For anyone not in the know, the RPC Authority has excellent contests. It doesn’t have the tradition that SCP Wiki can claim, but what it lacks in longevity, it makes up for in depth. Sometimes, the late bloom steals the show.

RPC’s contests are rich in lore and an astounding amount of creative thinking goes into the themes and prompts. Reading the premise of the contest is itself a highly enjoyable, educational, and rewarding literary experience. While a discussion on the relative merits of a lore-heavy prompt by which to write articles (a la RPC) or a more general approach of near-one-word themes (a la SCP) is outside the scope of this article, there is doubtless a labor that goes into the hand-stitched intricacies of a cohesive lore in RPC’s prompts that has an extra charm all its own. It can also be a wonderful accelerant for the type of author who likes and maybe needs just a bit more of a nudge down a particular creative direction to get the wheels really turning.

Perhaps the main difference from a writer’s standpoint between SCP and RPC is that RPC abides by a strict and unified cannon regarding its lore. As a writer who is new to RPC and especially who has written in other containment fiction outlets will soon learn, the challenge in this is real. A lore-specific article or tale is much harder here in some ways — say compared to a containment fiction platform that has no canon or many canons, and therefore has less in the way of firmly-planted toes which you might step on (this coming from the experience of someone who is the best example of a bull in the lore-shop probably to date)— and this can behave as additional, confounding constraints that the writer must navigate.

But there is also a creative tension that is created in doing so, and what initially seems like an impurity to an unrestricted freedom in composition can quickly meld with the prompt into a sort of alloy; the solutions more rewarding and more elegant than if the compositional hurdles weren’t presented in the first place. Additionally, the richness of the lore grants the writer numerous insertion points to either connect, conclude, or begin their creative brushstrokes. This can make for a very sound, cohesive, and inspired entry.

On RPC, contest prompts have typically introduced a definite setting; a specific time and place. Most of these contests have the dual-purpose of extending the lore and elaborating on a portion of it that has not yet been explored. For example, the Sub Vesuvia Event intertwined the 1500s, the influence of Leonardo Da Vinci, and what was the in-universe precursor to the modern day Authority; the pragmatic realism of Budget Cuts cast a catastrophic nuclear fail-safe detonation (itself a contest event), where departments were pitted against one another in the fallout of competition for limited monetary resources — their in-universe production of out-of-universe containment fiction being the metric for their budgetary worth.

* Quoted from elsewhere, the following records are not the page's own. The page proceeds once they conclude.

(** C10. A supplied data entry of an expiring collection whose expiry entry is
    not in the store, or an entry whose eligible missing-data bitmap is not in
    the store (its expiry entry, if it needs one, being there), is skipped by
    [CommitPvtDataOfOldBlocks]: its round of the loop returns no error and
    leaves the update entries as they are, so that the call behaves as if the
    entry had not been supplied; the batch holds no data entry for its key and
    no update of the absent expiry or missing-data key, and the data key is
    in the store after the call as it was before. *)
Theorem CommitPvtDataOfOldBlocks_skips_purged_entries (s : Store) (de : dataEntry) (e : N) :
  let key := dataEntryKey de in
  let ncb := dataNsCollBlk key in
  let expiryKey := KExpiry (ExpiryKey e (blkNum ncb)) in
  let missingKey := KMissingData (MissingDataKey ncb true) in
  GetExpiringBlock (btlPolicy s) (ns ncb) (coll ncb) (blkNum ncb) = inr e →
  (neverExpires e = false ∧ db s !! expiryKey = None) ∨
  ((neverExpires e = true ∨ ∃ ed, db s !! expiryKey = Some (VExpiry ed)) ∧
   db s !! missingKey = None) →
  (∀ ue, updateEntriesInv s ue → updateEntriesStep s ue de = Ok ue) ∧
  (∀ l1 l2,
     constructUpdateEntriesFromDataEntries s (l1 ++ de :: l2)
       = constructUpdateEntriesFromDataEntries s (l1 ++ l2)) ∧
  (∀ l ue, constructUpdateEntriesFromDataEntries s l = Ok ue →
     let batch := constructUpdateBatchFromUpdateEntries ue in
     batch !! KData key = None ∧
     (db s !! expiryKey = None → batch !! expiryKey = None) ∧
     (db s !! missingKey = None → batch !! missingKey = None)) ∧
  (∀ blocksPvtData writeOk,
     db (CommitPvtDataOfOldBlocks s blocksPvtData writeOk).1 !! KData key
       = db s !! KData key).
Proof.
  intros key ncb expiryKey missingKey Hpol Hcase.
  assert (Hstep : ∀ ue, updateEntriesInv s ue → updateEntriesStep s ue de = Ok ue).
  { intros ue Hinv. by apply (updateEntriesStep_skip s ue de e). }
  assert (Hbatch : ∀ l ue, constructUpdateEntriesFromDataEntries s l = Ok ue →
     let batch := constructUpdateBatchFromUpdateEntries ue in
     batch !! KData key = None ∧
     (db s !! expiryKey = None → batch !! expiryKey = None) ∧
     (db s !! missingKey = None → batch !! missingKey = None)).
  { intros l ue Hue batch. subst batch.
    pose proof (constructUpdateEntries_inv _ _ _ Hue) as (I1 & I2 & I3 & I4).
    assert (Hexp : db s !! expiryKey = None →
              oldExpiryEntries ue !! ExpiryKey e (blkNum ncb) = None).
    { intros Hnone. destruct (oldExpiryEntries ue !! _) as [ed |] eqn:E; [| done].
      destruct (I3 _ _ E) as (_ & ed0 & Hed0 & _). subst expiryKey. congruence. }
    assert (Hmis : db s !! missingKey = None → oldMissingDataEntries ue !! ncb = None).
    { intros Hnone. destruct (oldMissingDataEntries ue !! ncb) as [bm |] eqn:E; [| done].
      destruct (I2 _ _ E) as (bm0 & Hbm0 & _). subst missingKey. congruence. }
    rewrite !constructUpdateBatch_lookup. subst expiryKey missingKey. simpl.
    split; [| split].
    - destruct (oldDataEntries ue !! key) as [v |] eqn:E; [| done]. exfalso.
      assert (Hk : is_Some (oldDataEntries ue !! key)) by eauto.
      destruct Hcase as [[Hne Hnone] | [_ Hnone]].
      + pose proof (I4 key e Hk Hpol Hne) as [ed Hed]. fold ncb in Hed.
        rewrite (Hexp Hnone) in Hed. done.
      + pose proof (I1 key Hk) as [bm Hbm]. fold ncb in Hbm.
        rewrite (Hmis Hnone) in Hbm. done.
    - intros Hnone. by rewrite (Hexp Hnone).
    - intros Hnone. by rewrite (Hmis Hnone). }
  split; [done |]. split; [| split; [done |]].
  - intros l1 l2. by apply constructUpdateEntries_skip.
  - intros blocksPvtData writeOk. unfold CommitPvtDataOfOldBlocks.
    destruct (isLastUpdatedOldBlocksSet s); [done |].
    destruct (constructUpdateEntriesFromDataEntries _ _) as [ue | err] eqn:Hue; [| done].
    unfold commitBatch, WriteBatch. destruct writeOk; [| done]. simpl.
    rewrite applyBatch_lookup.
    destruct (Hbatch _ _ Hue) as (-> & _). done.
Qed.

And this new installment is no different, in fact it is above board in my opinion. Set in the 1800s, New Frontier is containment fiction gone lawless. The lore takes place in a fictionalized Tombstone, Arizona. Containment personnel headquartered there blend seamlessly with homesteaders who are in search of what exploits and potentials the new, untapped lands have in store for them… and they stick out just as sorely to those awaiting hazards that have long called the regions home. In the chaos fresh off the “War Between the States”, survivalist Authority forces attempt to develop precarious operations in completely uncharted geographies where “all manner of strange things drifted out into ‘open country”. Provisional sites are set up with whatever natural resources are at hand. Exploration logs are timed with pocket watches. “Concealment” teams hunt anomalies like outlaws.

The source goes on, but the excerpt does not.